China to need all apps to share service information in brand-new oversight push
© Reuters. SUBMIT PHOTO: The Chinese nationwide flag is seen in Beijing, China April 29, 2020. REUTERS/Thomas Peter/File Photo

Compiled by Josh Ye

(Reuters) – HONG KONGChina’s details ministry has said that all domestic mobile app developers must register their businesses with the government, signalling Beijing’s latest push to rein in the market.

The Ministry of Industry and Information Technology (MIIT) announced late Tuesday that apps without proper filings will be penalised after the grace period that will end in March of next year. This change, according to experts, may reduce the number of apps available and will likely have a disproportionate impact on small developers.

According to You Yunting, a legal representative of DeBund Law Offices in Shanghai, the order needs clearances from the ministry. The new rule will have an effect on all apps in China, he said, but its primary focus is on preventing online fraud.

AppInChina co-founder Rich Bishop said the new rule is also likely to affect overseas developers who have previously been able to release their apps rapidly through Apple (NASDAQ:-RRB-‘s App Store without disclosing any documents to the Chinese government.

According to Bishop, app developers must now establish a presence in China or partner with a local publisher in order to comply with the new regulations.

When approached for comment, Apple did not immediately react.

After China unveiled a new licencing method for generative AI apps for the country, Apple complied by removing over a hundred apps from the App Store.

Entities “participating in web details services through apps in such fields as news, publishing, education, film and tv, and religious beliefs must also send pertinent files,” the ministry’s notice read.

Popular social media apps like X, Facebook (NASDAQ:-RRB-, and Instagram could be made less accessible as a result of the requirement. Although these apps are banned in China, Chinese travellers can still download them from app stores and use them abroad.

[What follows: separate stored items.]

Record DmVolumeAccessEntry := Entry { access_mode : VolumeAccessMode; client_uuid : Z; timer_task : Z }.

Record t := Make { access_map : gmap Z DmVolumeAccessEntry; cached : bool; timer : FdsTimer.t; closures : gmap Z Z }.

Definition make (timer : FdsTimer.t) : t := Make ∅ false timer ∅.
Definition with_timer (tm : FdsTimer.t) (a : t) : t := Make (access_map a) (cached a) tm (closures a).

Definition removeToken (token : Z) (a : t) : res t :=
  match access_map a !! token with
  | None => Ret a
  | Some e =>
      r ← FdsTimer.cancel (timer_task e) (timer a);
      let cached := if cached a && can_cache (access_mode e) then false else cached a in
      Ret (Make (delete token (access_map a)) cached (r : FdsTimer.t * bool).1 (closures a))
  end.

(** The function of a task of the table *)
Definition runTimerTask (addr : Z) (a : t) : res t :=
  match closures a !! addr with Some token => removeToken token a | None => Ret a end.

Section Tokens.
Context (debug : bool) (mode_neq : VolumeAccessMode → VolumeAccessMode → bool).

(** A token the table has: the mode has to be the same, and the lease starts
    anew. *)
Definition renew (now lease_time token : Z) (mode : VolumeAccessMode) (e : DmVolumeAccessEntry) (a : t) : res (t * Z * fds_errno) :=
  if mode_neq mode (access_mode e) then Ret (a, token, ERR_VOLUME_ACCESS_DENIED) else
  r ← FdsTimer.cancel (timer_task e) (timer a);
  r ← FdsTimer.schedule debug now (timer_task e) (lease_time * 1000) (r : FdsTimer.t * bool).1;
  Ret (with_timer (r : FdsTimer.t * bool).1 a, token, ERR_OK).

Definition issue (now lease_time draw addr : Z) (client : Z) (mode : VolumeAccessMode) (a : t) : res (t * Z * fds_errno) :=
  let token := i64 draw in
  tm ← FdsTimer.scheduleFunction debug now addr (lease_time * 1000) (timer a);
  Ret (Make (<[token := Entry mode client addr]> (access_map a)) (can_cache mode) tm (<[addr := token]> (closures a)), token, ERR_OK).

(** [order] is the sequence in which the hash map gives its entries. *)
Definition getToken (now lease_time draw addr : Z) (order : list (Z * DmVolumeAccessEntry)) (client token : Z)
    (mode : VolumeAccessMode) (a : t) : res (t * Z * fds_errno) :=
  match access_map a !! token with
  | Some e => renew now lease_time token mode e a
  | None =>
      if (can_cache mode && cached a) || (can_write mode && cached a) then
        match List.find (λ e, bool_decide (client_uuid e.2 = client)) order with
        | None => Ret (a, token, ERR_VOLUME_ACCESS_DENIED)
        | Some (token, e) => renew now lease_time token mode e a
        end
      else issue now lease_time draw addr client mode a
  end.

End Tokens.
End DmVolumeAccessTable.

Import DmVolumeAccessTable.
Implicit Types (a : t) (e : DmVolumeAccessEntry) (mode : VolumeAccessMode).

(** ** Leases *)
(** Every token has a task that will remove it, and the table remembers a
    caching client only while there is one. *)
Record table_ok a : Prop := {
  ta_timer : FdsTimer.timer_ok (timer a);
  ta_lease token e : access_map a !! token = Some e →
    closures a !! timer_task e = Some token ∧ ∃ exp, (exp, timer_task e, tt) ∈ FdsTimer.pendingTasks_ (timer a);
  ta_cached : cached a = true → ∃ token e, access_map a !! token = Some e ∧ can_cache (access_mode e) = true;
  ta_closures i token : closures a !! i = Some token → is_Some (FdsTimer.tasks (timer a) !! i);
}.
Section Volume.
Context {D : Type} {L : LevelDB D} {LL : LevelDBLaws L} {P : TProtocol} {PL : TProtocolLaws P}.
Implicit Types (s : vcat) (v : DmPersistVolDB.t (D:=D)) (c : DmTimeVolCatalog.t (D:=D)) (name : list Z) (volId : Z) (a : alog).
Import DmTimeVolCatalog.
Notation objSize v := (DmPersistVolDB.objSize v).

(** The volume [volId] in the abstract state: open transactions, catalog and
    sequence id. *)
Record serves volId (size : Z) c a s (q : Z) : Prop := {
  sv_ready : currentState c = TVC_READY;
  sv_group : volumegrouping c = true;
  sv_log : ∃ addr l, commitLogs_ c !! volId = Some addr ∧ logs c !! addr = Some l ∧ log_refines l a;
  sv_vol : ∃ v, opened volId (volcat c) v s ∧ sizes_ok (objSize v) s ∧ DmPersistVolDB.op_allowed v = true ∧ objSize v = size;
  sv_meta : ∃ m, vol_meta_map c !! volId = Some m ∧ VolumeMeta.sequence_id m = q;
}.

(** ** Committing *)
Definition next_seq (seq q : Z) : Z := if decide (q = VolumeMeta.INVALID_SEQUENCEID ∨ seq > q) then seq else q.

Lemma setSequenceId_seq seq m : VolumeMeta.sequence_id (VolumeMeta.setSequenceId seq m) = next_seq seq (VolumeMeta.sequence_id m).
Proof. unfold VolumeMeta.setSequenceId, next_seq. by destruct (decide _). Qed.
(* ===== verification/ConfigDb.v ===== *)
(** * The configuration database

    The part of the OM's configuration database that keeps DMTs
    (src/source/lib/kvstore/configdb.cpp) with the replies and the hexadecimal
    coding of src/source/lib/kvstore/redis.cpp.  The redis server and its client
    library are the class [RedisServer]; what the code relies on, the documented
    behaviour of the commands [get], [set] and [sadd] on a connection that
    works, is [RedisLaws].  A table that is stored is read back. *)

From S2P Require Import Prelude PlacementTable Serialize Dmt.
Open Scope Z_scope.

(** Text of the commands as bytes *)
Definition ascii_bytes (s : string) : list Z := (λ a, Z.of_N (Ascii.N_of_ascii a)) <$> String.list_ascii_of_string s.

(** ** Decimal numbers *)
(** [%ld]; twenty digits are enough for 64 bits. *)
Fixpoint dec_digits (fuel : nat) (n : Z) (acc : list Z) : list Z :=
  match fuel with
  | O => acc
  | S fuel => let acc := 48 + n `mod` 10 :: acc in if decide (n < 10) then acc else dec_digits fuel (n / 10) acc
  end.

Definition fmt_ld (n : Z) : list Z := if decide (n < 0) then 45 :: dec_digits 20 (- n) [] else dec_digits 20 n [].

(** [atoll] *)
Fixpoint dec_value (acc : Z) (l : list Z) : Z :=
  match l with
  | c :: l => if decide (48 ≤ c ≤ 57) then dec_value (10 * acc + (c - 48)) l else acc
  | [] => acc
  end.

Fixpoint atoll (l : list Z) : Z :=
  match l with
  | c :: l' =>
      if decide (c = 32 ∨ 9 ≤ c ≤ 13) then atoll l'
      else if decide (c = 45) then - dec_value 0 l'
      else if decide (c = 43) then dec_value 0 l'
      else dec_value 0 l
  | [] => 0
  end.

(** ** Replies *)
Inductive redisReply :=
| REDIS_REPLY_STRING (str : list Z)
| REDIS_REPLY_ARRAY (elements : list (list Z))
| REDIS_REPLY_INTEGER (integer : Z)
| REDIS_REPLY_NIL
| REDIS_REPLY_STATUS (str : list Z)
| REDIS_REPLY_ERROR (str : list Z).

(** The server: a command is given as its words; there is no reply when the
    connection fails. *)
Class RedisServer := {
  rstore : Type;
  redisCommand : list (list Z) → rstore → rstore * option redisReply;
}.

(** What a key holds *)
Inductive rvalue := RString (s : list Z) | RSet (members : gset (list Z)).

Definition GET : list Z := ascii_bytes "get".
Definition SET : list Z := ascii_bytes "set".
Definition SADD : list Z := ascii_bytes "sadd".

Class RedisLaws (R : RedisServer) := {
  connected : rstore → Prop;
  contents : rstore → gmap (list Z) rvalue;
  get_law k s : connected s → ∃ s', redisCommand [GET; k] s =
    (s', Some match contents s !! k with
              | Some (RString v) => REDIS_REPLY_STRING v
              | Some (RSet _) => REDIS_REPLY_ERROR (ascii_bytes "WRONGTYPE")
              | None => REDIS_REPLY_NIL
              end) ∧ connected s' ∧ contents s' = contents s;
  set_law k v s : connected s → ∃ s', redisCommand [SET; k; v] s = (s', Some (REDIS_REPLY_STATUS (ascii_bytes "OK"))) ∧
    connected s' ∧ contents s' = <[k := RString v]> (contents s);
  sadd_law k v s : connected s → ∃ s' r, redisCommand [SADD; k; v] s = (s', Some r) ∧ connected s' ∧
    match contents s !! k with
    | Some (RString _) => r = REDIS_REPLY_ERROR (ascii_bytes "WRONGTYPE") ∧ contents s' = contents s
    | Some (RSet m) => r = REDIS_REPLY_INTEGER (if decide (v ∈ m) then 0 else 1) ∧ contents s' = <[k := RSet ({[v]} ∪ m)]> (contents s)
    | None => r = REDIS_REPLY_INTEGER 1 ∧ contents s' = <[k := RSet {[v]}]> (contents s)
    end;
}.

(** The reply object; its pointer can be null, and a method that then throws
    gives [None]. *)
Module Reply.

Definition t : Type := option redisReply.

Definition checkValid (r : t) : option redisReply := r.

Definition isError (r : t) : option bool :=
  v ← checkValid r; Some (match v with REDIS_REPLY_ERROR _ => true | _ => false end).

(** A reply without a string has a null pointer and length 0. *)
Definition getString (r : t) : option (list Z) :=
  v ← checkValid r;
  Some (match v with
        | REDIS_REPLY_STRING s | REDIS_REPLY_STATUS s | REDIS_REPLY_ERROR s => s
        | REDIS_REPLY_ARRAY _ | REDIS_REPLY_INTEGER _ | REDIS_REPLY_NIL => []
        end).
(* ===== verification/VolPlacementUpdate.v ===== *)
(** * Updates of a volume placement

    The theorem about [DynamicRRAlgorithm::updateDMT]: from a valid table and a
    change of the domain it computes a valid table, whose first row has no
    data manager that was not in the column before, and whose primaries have
    not failed if enough data managers are left. *)

From S2P Require Import Prelude PlacementTable Dmt Double ClusterMap VolPlacementAlgo VolPlacementRows VolPlacementSpec.
Open Scope Z_scope.

Import DmtRowBalancer DynamicRRAlgorithm.
Implicit Types (d : DMT.t) (col : list Z) (i k r : nat) (u : Z).

(** ** Copied columns *)
Section Copied.
Context (S rm : gset Z) (D : nat) (c0 : list Z) (Hnd : NoDup c0) (Hnz : 0 ∉ c0) (HS : ∀ u, u ∈ c0 → u ∈ S ∨ u ∈ rm).

Abbreviation kept := (take D (filter (λ u, u ∉ rm) c0)).

Lemma kept_elem u : u ∈ kept → u ∈ c0 ∧ u ∉ rm.
Proof. intros Hu. apply elem_of_take in Hu as (k & Hk & _). apply list_elem_of_lookup_2, list_elem_of_filter in Hk. naive_solver. Qed.

Lemma kept_nonzero : 0 ∉ kept.
Proof. intros H. by apply kept_elem in H as [? _]. Qed.

Lemma length_copied : length (copied rm D c0) = D.
Proof. unfold copied. rewrite length_app, length_replicate, length_take. lia. Qed.

Lemma copied_partial : partial_column S (copied rm D c0).
Proof.
  split.
  - unfold copied. rewrite filter_app, (filter_none _ (replicate _ _)), app_nil_r by (intros x Hx%elem_of_replicate_inv; naive_solver).
    refine (sublist_NoDup _ c0 Hnd _). etrans; [apply sublist_filter|]. etrans; [apply sublist_take|apply sublist_filter].
  - intros x. unfold copied. rewrite elem_of_app. intros [Hx|Hx%elem_of_replicate_inv]; [|by left]. right.
    apply kept_elem in Hx as [Hx Hr]. by destruct (HS x Hx).
Qed.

Before being released in China, mobile games must now obtain licences, and by 2020, China had already removed tens of thousands of games that lacked the necessary licences from various app stores.

China’s most popular social media app, WeChat by Tencent, announced new requirements for developers on Wednesday. These criteria apply to “mini apps,” or programmes that may be opened directly within WeChat.

The company announced that, beginning in September, all new apps will need to complete the filing process before launching, while smaller apps would be given until the end of March to do so.